The Darger Manuscript
Despite the ongoing craze for anything related to "outsider" artist Henry Darger (four current books, countless articles and the requisite Natalie Merchant song), the real life's work of that remarkably religious janitor (who'd earned the nickname "Crazy" by the time he was eight) might as well be buried along with him.
Darger is best?almost exclusively?known for his epic drawings and paintings depicting prepubescent girls with horns, tails and phalluses fighting cosmic wars in an alternate reality. These are the works that have been on display since December at the American Folk Art Museum. But as curator Brooke Davis Anderson explains, Darger thought of himself as a writer first, and produced those famous artworks merely to illustrate his massive 12-volume, 15,145-page fantasy, The Story of the Vivian Girls, in What Is Known as the Realms of the Unreal, of the Glandeco-Angelinnian War Storm, Caused by the Child Slave Rebellion. The illustrations were begun in the 1930s, at least 20 years after Darger had started writing the text of his novel, which he produced first in longhand, then typed in an edited version.

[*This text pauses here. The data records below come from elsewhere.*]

(* ===== verification/Tracker.v ===== *)
(** * Trackers (tracker.c, tracker.h)

    A tracker is the filter on a block device: it records changes in the change
    tracking map and, while a snapshot is taken, has the difference area save the
    data a write is about to overwrite. *)
From S2P Require Import Prelude MemoryChecker Kernel Uapi EventQueue CbtMap DiffBuffer DiffIo.
From S2P Require Import DiffStorage Chunk DiffArea ChunkSpecs CowInv Cow State BdevFilter.

Section params.
Context {P : ModuleParams}.

(** ** tracker.c *)

Definition tracker_free (t : Z) : G unit :=
  tr ← get_tracker t;
  match tr with
  | None => broken_pointer
  | Some tr =>
      area_put (tr_diff_area tr);;
      cbt_put (tr_cbt_map tr);;
      modify (λ s, {| s with trackers := delete t (trackers s);
                             trackers_counter := trackers_counter s - 1 |});;
      in_kern (memory_object_dec memory_object_tracker)
  end.

Definition tracker_get_by_dev (bdev : block_device) : G (option Z) := bdev_filter_get_by_bdev bdev.

(** The bio as the filter sees it: [b_own] says that its [bi_end_io] is
    [diff_io_endio], [b_remapped] is the flag [BIO_REMAPPED] (the block layer has
    already turned [bi_sector] into a sector of the whole disk), and [b_start] is
    [bd_start_sect] of its device. *)
Record filter_bio := FilterBio {
  b_own : bool;
  b_write : bool;
  b_remapped : bool;
  b_start : Z;
  b_sector : Z;
  b_count : Z;
  b_nowait : bool;
  b_data : Z → Z;
}.

(** The first sector the bio touches, counted from the start of its device. *)
Definition bio_sector (bio : filter_bio) : Z :=
  if b_remapped bio then u64 (b_sector bio - b_start bio) else b_sector bio.

(** [tracker_submit_bio] up to the copy-on-write: the bio passes, or it becomes
    a task of the protocol of Cow.v, at the start of [diff_area_copy]. *)
Definition tracker_submit_bio (bio : filter_bio) (t : Z) : G (filtered (Z * writer)) :=
  if b_own bio then mret ToDevice
  else if negb (b_write bio) then mret ToDevice
  else if b_count bio =? 0 then mret ToDevice
  else
    s ← gets id;
    match trackers s !! t with
    | None => broken_pointer;; mret ToDevice
    | Some tr =>
        match tr_cbt_map tr ≫= λ p, pair p <$> cbt_maps s !! p with
        | None => broken_pointer;; mret ToDevice
        | Some (p, m) =>
            match cbt_map_set m (bio_sector bio) (b_count bio) with
            | None => broken_pointer;; mret ToDevice
            | Some (err, m) =>
                modify (λ s, {| s with cbt_maps := <[p := m]> (cbt_maps s) |});;
                if negb (err =? 0) || negb (snapshot_is_taken tr) then mret ToDevice
                else
                  match tr_diff_area tr ≫= λ a, pair a <$> areas s !! a with
                  | None => broken_pointer;; mret ToDevice
                  | Some (a, (da, _)) =>
                      if diff_area_is_corrupted da then mret ToDevice
                      else
                        mret (Held (a, {| wr_sector := bio_sector bio; wr_count := b_count bio;
                          wr_nowait := b_nowait bio; wr_data := b_data bio;
                          wr_phase := PCopy (round_down (bio_sector bio) (diff_area_chunk_sectors da));
                          wr_plug := [] |}))
                  end
            end
        end
    end.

Looking at the handful of manuscript pages displayed in the exhibit, it quickly becomes obvious that Darger was not only no intellectual slouch (his work is loaded with literary devices?e.g., the girls' battle against torturous adults in a land seceded from a larger nation is, Darger admitted, an extended metaphor for our Civil War) but also that he considered himself a serious author. He'd stepped up to the high rollers' table, the one most writers aren't willing to pay the cover to sit down at, and he didn't throw craps, either. As he wrote in an introduction to The Realms of the Unreal, "The poet, the painter and the artist, even if they were to seek this all out under the allurement of fiction or truth, could not have accomplished any more." Darger scholars contend that many readers would find the passages on torture in the book too graphic and too numerous?but hey, delete the little girls with penises and you might have another Lord of the Rings.
Yet as the situation stands today, one cannot find even a portion of the immense novel, not one excerpt from its significant body, anywhere in print.
"One reason the paintings became so famous is because both the book and the artwork were discovered by a visual artist," Anderson explains, referring to the late Nathan Lerner, one of Darger's few friends and the man charged with collecting the author's belongings from his apartment after he died at age 81. "I think he walked in and saw these colorful, 12-foot-long drawings and was just enamored with them."
Then there's the matter of who's been holding on to the novel since Lerner stumbled upon it. Apparently the book lived at least a decade with Darger scholar John MacGregor, a man who unfortunately no longer speaks with the press, declaring he'd rather "study [Darger] in peace and quiet."
Now, however, in a deal with Lerner's widow, the museum has acquired not only the artworks but the manuscript. So might we soon be able to read this giant "lost" tome?
Well, not soon. First there's the challenge of publishing a book that's more than 15,000 ms. pages long. There's also the condition of the ms. itself, which has been described as "very fragile."
In the meantime, Anderson hopes to have the entire text translated to microfiche?itself a monumental task?which someday the perseverant Darger fan will be able to read by appointment. The ultimate goal is that some nice gentleman from Random House will come along and give the Vivian girls their proper introduction to the world.
Until then, the dozen awkward volumes of the original and only extant copy of The Realms of the Unreal remain in a glass vitrine pushed up against the far wall of the museum exhibit, where the occasional fellow writer may pause to pay his respects.